> [WORK INSTRUCTIONS]:
Read the lines below. Copy out any that hold the string "what".

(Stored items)
Lemma codec_text_pos_text (n : positive) :
  Codec.text_pos (Codec.pos_text n) = Some n.
Proof.
  induction n as [n IH|n IH|]; [| |done].
  - cbn [Codec.pos_text Codec.text_pos].
    rewrite bool_decide_eq_false_2 by done.
    rewrite bool_decide_eq_true_2 by done. by rewrite IH.
  - cbn [Codec.pos_text Codec.text_pos].
    rewrite bool_decide_eq_true_2 by done. by rewrite IH.
Qed.

(** The reader of [Codec] gives back every value from its text. *)
Lemma codec_loads_dumps (j : json) :
  Codec.loads (Codec.dumps j) = Some j.
Proof.
  unfold Codec.loads, Codec.dumps.
  rewrite codec_text_pos_text, decode_encode. simpl.
  by rewrite codec_from_to_tree.
Qed.

Lemma snapshot_round_trip_witness :
  ∃ idx' w',
    load_existing_index (lib := Codec.lib) ["data"; "project_index.json"]
      (Samples.world_holding (to_json (lib := Codec.lib) Samples.saved_index))
    = (Ok (Some idx'), w')
    ∧ projects idx' = projects Samples.saved_index.
Proof.
  apply (snapshot_round_trip (lib := Codec.lib) Samples.saved_index
           ["data"; "project_index.json"]
           (Samples.world_holding
              (to_json (lib := Codec.lib) Samples.saved_index))).
  - intros j _. apply codec_loads_dumps.
  - reflexivity.
  - intros r d Hr Hd.
    assert (d = Samples.sample_date) as ->; [|reflexivity].
    simpl in Hr. rewrite !elem_of_cons in Hr.
    destruct Hr as [->|[->|[->|Hr]]]; simpl in Hd;
      [| | |by apply elem_of_nil in Hr];
      destruct Hd as [Hd|Hd]; congruence.
  - apply lookup_insert_eq.
Defined.

Section run_claims.
Context {lib : PyLib}.

Lemma dict_get_app {V} (k : string) (a b : list (string * V)) :
  dict_get k (a ++ b) =
    match dict_get k a with
    | Some v => Some v
    | None => dict_get k b
    end.
Proof.
  induction a as [|[k' v] a IH]; simpl; [done|]. by case_decide.
Qed.

(** The environment after [load_dotenv]. *)
Lemma load_dotenv_lookup (var : string) (file env : list (string * string)) :
  dict_get var
    (foldl (λ env kv, match dict_get kv.1 env with
                      | Some _ => env
                      | None => env ++ [kv]
                      end) env file)
  = match dict_get var env with
    | Some v => Some v
    | None => dict_get var file
    end.
Proof.
  revert env. induction file as [|[k v] file IH]; intros env; simpl.
  - by destruct (dict_get var env).
  - rewrite IH. destruct (dict_get k env) as [v'|] eqn:Ek; simpl.
    + destruct (dict_get var env) eqn:Ev; [done|].
      case_decide; [congruence | done].
    + rewrite dict_get_app. destruct (dict_get var env) eqn:Ev; [done|].
      simpl. by case_decide.
Qed.

Lemma load_dotenv_run (w : World) :
  ∃ w', load_dotenv w = (Ok tt, w')
        ∧ (∀ var, dict_get var (environ w') = credential var w)
        ∧ fs w' = fs w ∧ sent w' = sent w.
Proof.
  eexists. split; [reflexivity|]. split; [|done].
  intros var. apply load_dotenv_lookup.
Qed.

(** Without a credential the constructor raises and the indexer is [None]. *)
Lemma try_init_without_credential (what var : string) (w : World) :
  falsy_str (dict_get var (environ w)) = true →
  ∃ w', try_init what (Indexer_init var) w = (Ok None, w')
        ∧ environ w' = environ w ∧ fs w' = fs w ∧ sent w' = sent w.
Proof.
  intros H. unfold try_init, try_except, bind at 1, Indexer_init.
  unfold bind at 1, get_state. unfold or_else. simpl. rewrite H. simpl.
  by eexists.
Qed.

Lemma open_append_frame (p : list string) (w : World) :
  ∃ r w', open_append p w = (r, w')
          ∧ (r = Ok tt ∨ (r = Raise OSError ∧ w' = w))
          ∧ environ w' = environ w ∧ dotenv w' = dotenv w
          ∧ sent w' = sent w
          ∧ ∀ q, q ≠ p → fs w' !! q = fs w !! q.
Proof.
  unfold open_append, bind, get_state.
  destruct p as [|c p]; [by eexists _, _; split; [|split; [right|]]|].
  destruct (fs w !! (c :: p)) as [[]|] eqn:E.
  - eexists _, _. split; [done|]. split; [by left|]. done.
  - eexists _, _. split; [done|]. split; [by right|]. done.
  - destruct (is_dir (parent (c :: p)) w).
    + eexists _, _. split; [done|]. split; [by left|].
      repeat split. intros q Hq. simpl. by rewrite lookup_insert_ne.
    + eexists _, _. split; [done|]. split; [by right|]. done.
Qed.

Lemma mkdir_exist_ok_frame (p : list string) (w : World) :
  ∃ r w', mkdir_exist_ok p w = (r, w')
          ∧ (r = Ok tt ∨ (r = Raise OSError ∧ w' = w))
          ∧ environ w' = environ w ∧ dotenv w' = dotenv w
          ∧ sent w' = sent w
          ∧ ∀ q, q ≠ p → fs w' !! q = fs w !! q.
Proof.
  unfold mkdir_exist_ok, bind, get_state.
  destruct (is_dir p w).
  { eexists _, _. split; [done|]. split; [by left|]. done. }
  destruct (fs w !! p) as [e|] eqn:E.
  { eexists _, _. split; [done|]. split; [by right|]. done. }
  destruct (is_dir (parent p) w).
  - eexists _, _. split; [done|]. split; [by left|].
    repeat split. intros q Hq. simpl. by rewrite lookup_insert_ne.
  - eexists _, _. split; [done|]. split; [by right|]. done.
Qed.

(** C9: when neither platform has a credential, the run ends before any
    fetch and before any write of data: it returns normally (or stops on
    an [OSError] while it sets up the log file and the data directory), no
    request has been sent, and every path other than the log file and the
    data directory is as it was, the snapshot and the export files among
    them. *)
Theorem main_without_indexers (fuel : nat) (w : World) :
  falsy_str (credential "GITHUB_API_KEY" w) = true →
  falsy_str (credential "HF_CLI" w) = true →
  ∃ r w',
    main fuel w = (r, w')
    ∧ (r = Ok tt ∨ r = Raise OSError)
    ∧ sent w' = sent w
    ∧ (∀ q, q ≠ log_file → q ≠ data_dir → fs w' !! q = fs w !! q)
    ∧ fs w' !! output_file = fs w !! output_file
    ∧ (∀ q, fs w' !! (organized_dir ++ q) = fs w !! (organized_dir ++ q)).
Proof.
  intros Hgh Hhf.
  assert (Hframe : ∃ r w', main fuel w = (r, w')
            ∧ (r = Ok tt ∨ r = Raise OSError)
            ∧ sent w' = sent w
            ∧ (∀ q, q ≠ log_file → q ≠ data_dir → fs w' !! q = fs w !! q)).
  { unfold main. unfold bind at 1.
    destruct (open_append_frame log_file w)
      as (r0 & w0 & -> & [-> | [-> ->]] & He0 & Hd0 & Hs0 & Hf0).
    2:{ eexists _, _. split; [done|]. split; [by right|]. done. }
    unfold bind at 1. unfold banner at 1, modify.
    unfold bind at 1.
    match goal with
    | |- context [load_dotenv ?w1] =>
        destruct (load_dotenv_run w1) as (w2 & -> & Henv2 & Hf2 & Hs2)
    end.
    unfold bind at 1.
    destruct (mkdir_exist_ok_frame data_dir w2)
      as (r3 & w3 & -> & [-> | [-> ->]] & He3 & Hd3 & Hs3 & Hf3).
    2:{ eexists _, _. split; [done|]. split; [by right|].
        split; [by rewrite Hs2|].
        intros q Hq _. rewrite Hf2. simpl. by apply Hf0. }
    assert (Hcred : ∀ var, dict_get var (environ w3) = credential var w).
    { intros var. rewrite He3, Henv2. unfold credential. simpl.
      by rewrite He0, Hd0. }
    unfold bind at 1.
    destruct (try_init_without_credential "GitHub" "GITHUB_API_KEY" w3)
      as (w4 & Hi4 & He4 & Hf4 & Hs4); [by rewrite Hcred|].
    unfold GitHubIndexer_init. rewrite Hi4.
    unfold bind at 1.
    destruct (try_init_without_credential "HuggingFace" "HF_CLI" w4)
      as (w5 & Hi5 & He5 & Hf5 & Hs5); [by rewrite He4, Hcred|].
    unfold HuggingFaceIndexer_init. rewrite Hi5.
    rewrite !bool_decide_eq_false_2 by (by intros [? ?]).
    simpl. eexists _, _. split; [reflexivity|]. split; [by left|].
    simpl. split.
    - by rewrite Hs5, Hs4, Hs3, Hs2.
    - intros q Hq1 Hq2. rewrite Hf5, Hf4, Hf3, Hf2 by done. simpl.
      by apply Hf0. }
  destruct Hframe as (r & w' & Hrun & Hr & Hsent & Hfs).
  exists r, w'. repeat split; try done.
  - by apply Hfs.
  - intros q. by apply Hfs.
Qed.

End run_claims.

Lemma main_without_indexers_witness :
  ∃ r w',
    main (lib := Samples.lib) 5 Samples.world_without_tokens = (r, w')
    ∧ (r = Ok tt ∨ r = Raise OSError)
    ∧ sent w' = []
    ∧ fs w' !! ["data"; "project_index.json"] = Some (File true "snapshot").
Proof.
  destruct (main_without_indexers (lib := Samples.lib) 5
              Samples.world_without_tokens eq_refl eq_refl)
    as (r & w' & Hrun & Hr & Hsent & _ & Hfile & _).
  exists r, w'. split; [exact Hrun|]. split; [exact Hr|].
  split; [exact Hsent|]. etrans; [exact Hfile | reflexivity].
Defined.

(** * Further properties of the index store *)

Section index_store_more.
Implicit Types (p q r : Project) (l : list Project) (idx : ProjectIndex).

(** X1: after [merge_project r] a lookup by a record with the key of [r]
    finds [r]; a lookup by any other key finds what it found before. *)
Theorem find_after_merge_project r q idx :
  find_project q (merge_project r idx).2 =
    if decide (get_project_key r = get_project_key q) then Some r
    else find_project q idx.
Proof. rewrite merge_project_run. apply find_upsert. Qed.

Lemma length_upsert r l :
  length (upsert r l) =
    if decide (get_project_key r ∈ get_project_key <$> l) then length l
    else S (length l).
Proof.
  pose proof (length_fmap get_project_key (upsert r l)) as H.
  case_decide as Hin.
  - rewrite keys_upsert_in in H by done. by rewrite length_fmap in H.
  - rewrite keys_upsert_notin in H by done.
    rewrite length_app, length_fmap in H. simpl in H. lia.
Qed.

(** X2: [merge_project] never raises; it answers [true] exactly when no
    record of the index had the key, and the index has grown by one record
    exactly then; the metadata is left alone. *)
Theorem merge_project_flag_length r idx :
  ∃ (b : bool) idx',
    merge_project r idx = (Ok b, idx')
    ∧ (b = true ↔ get_project_key r ∉ get_project_key <$> projects idx)
    ∧ length (projects idx') =
        (length (projects idx) + (if b then 1 else 0))%nat
    ∧ metadata idx' = metadata idx.
Proof.
  rewrite merge_project_run. eexists _, _. split; [reflexivity|].
  unfold find_project. split; [|split; [|done]].
  - rewrite <- find_project_in_None. apply bool_decide_eq_true.
  - simpl. rewrite length_upsert.
    case_decide as Hin.
    + rewrite bool_decide_eq_false_2; [lia|].
      rewrite find_project_in_None. tauto.
    + rewrite bool_decide_eq_true_2; [lia|].
      by rewrite find_project_in_None.
Qed.

Lemma merge_projects_loop_counts rs :
  ∀ st idx, ∃ st' idx',
    merge_projects_loop rs st idx = (Ok st', idx')
    ∧ (added st' + updated st' = added st + updated st + length rs)%nat
    ∧ (length (projects idx') + added st
       = length (projects idx) + added st')%nat.
Proof.
  induction rs as [|r rs IH]; intros st idx; simpl.
  - eexists _, _. split; [reflexivity|]. lia.
  - unfold bind.
    destruct (merge_project_flag_length r idx)
      as (b & idx1 & -> & _ & Hlen & _).
    edestruct IH as (st' & idx' & -> & Hsum & Hl).
    eexists _, _. split; [reflexivity|].
    destruct b; simpl in *; lia.
Qed.

(** X3: [merge_projects] never raises; every record of the batch is
    counted once, as added or as updated, and the index has grown by the
    number of records added. *)
Theorem merge_projects_counts (rs : list Project) idx :
  ∃ st idx',
    merge_projects rs idx = (Ok st, idx')
    ∧ (added st + updated st = length rs)%nat
    ∧ length (projects idx') = (length (projects idx) + added st)%nat.
Proof.
  unfold merge_projects.
  destruct (merge_projects_loop_counts rs (mkStats 0 0) idx)
    as (st & idx' & -> & Hsum & Hl).
  eexists _, _. split; [reflexivity|]. simpl in *. lia.
Qed.

Lemma merge_projects_run (rs : list Project) idx :
  (merge_projects rs idx).2 = set_projects (upsert_all rs (projects idx)) idx.
Proof.
  unfold merge_projects.
  by destruct (merge_projects_loop_run rs (mkStats 0 0) idx) as [st ->].
Qed.

(** X4: after a batch merge a lookup finds the last record of the batch
    that carries the key, and what the index held before when the batch has
    no record with the key: a later duplicate of a batch overwrites an
    earlier one. *)
Theorem find_after_merge_projects (rs : list Project) q idx :
  find_project q (merge_projects rs idx).2 =
    match find_project_in (get_project_key q) (reverse rs) with
    | Some x => Some x
    | None => find_project q idx
    end.
Proof. rewrite merge_projects_run. apply find_upsert_all. Qed.

Lemma keys_upsert_prefix r l :
  (get_project_key <$> l) `prefix_of` (get_project_key <$> upsert r l).
Proof.
  destruct (decide (get_project_key r ∈ get_project_key <$> l)).
  - by rewrite keys_upsert_in.
  - rewrite keys_upsert_notin by done. by apply prefix_app_r.
Qed.

(** X5: a batch merge keeps the keys the index had, each at its position;
    the keys it brings in come after them. *)
Theorem merge_projects_keeps_positions (rs : list Project) idx :
  (get_project_key <$> projects idx)
    `prefix_of` (get_project_key <$> projects (merge_projects rs idx).2).
Proof.
  rewrite merge_projects_run. simpl.
  generalize (projects idx). induction rs as [|r rs IH]; intros l; [done|].
  simpl. etrans; [apply (keys_upsert_prefix r)|]. apply IH.
Qed.

(** X6: for two records whose sources hold no colon the key strings agree
    exactly when source and full name agree. *)
Theorem key_string_decides_pair p q :
  has_colon (source p) = false → has_colon (source q) = false →
  get_project_key p = get_project_key q ↔ pair_key p = pair_key q.
Proof.
  intros Hp Hq. split.
  - by apply get_project_key_inj.
  - apply pair_key_get_project_key.
Qed.

Lemma key_string_decides_pair_witness :
  get_project_key Samples.gh_two = get_project_key Samples.gh_two'
  ↔ pair_key Samples.gh_two = pair_key Samples.gh_two'.
Proof.
  apply (key_string_decides_pair Samples.gh_two Samples.gh_two');
    reflexivity.
Defined.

> [YOUR SOLUTION]:
Lemma try_init_without_credential (what var : string) (w : World) :
  ∃ w', try_init what (Indexer_init var) w = (Ok None, w')
    finds [r]; a lookup by any other key finds what it found before. *)
    that carries the key, and what the index held before when the batch has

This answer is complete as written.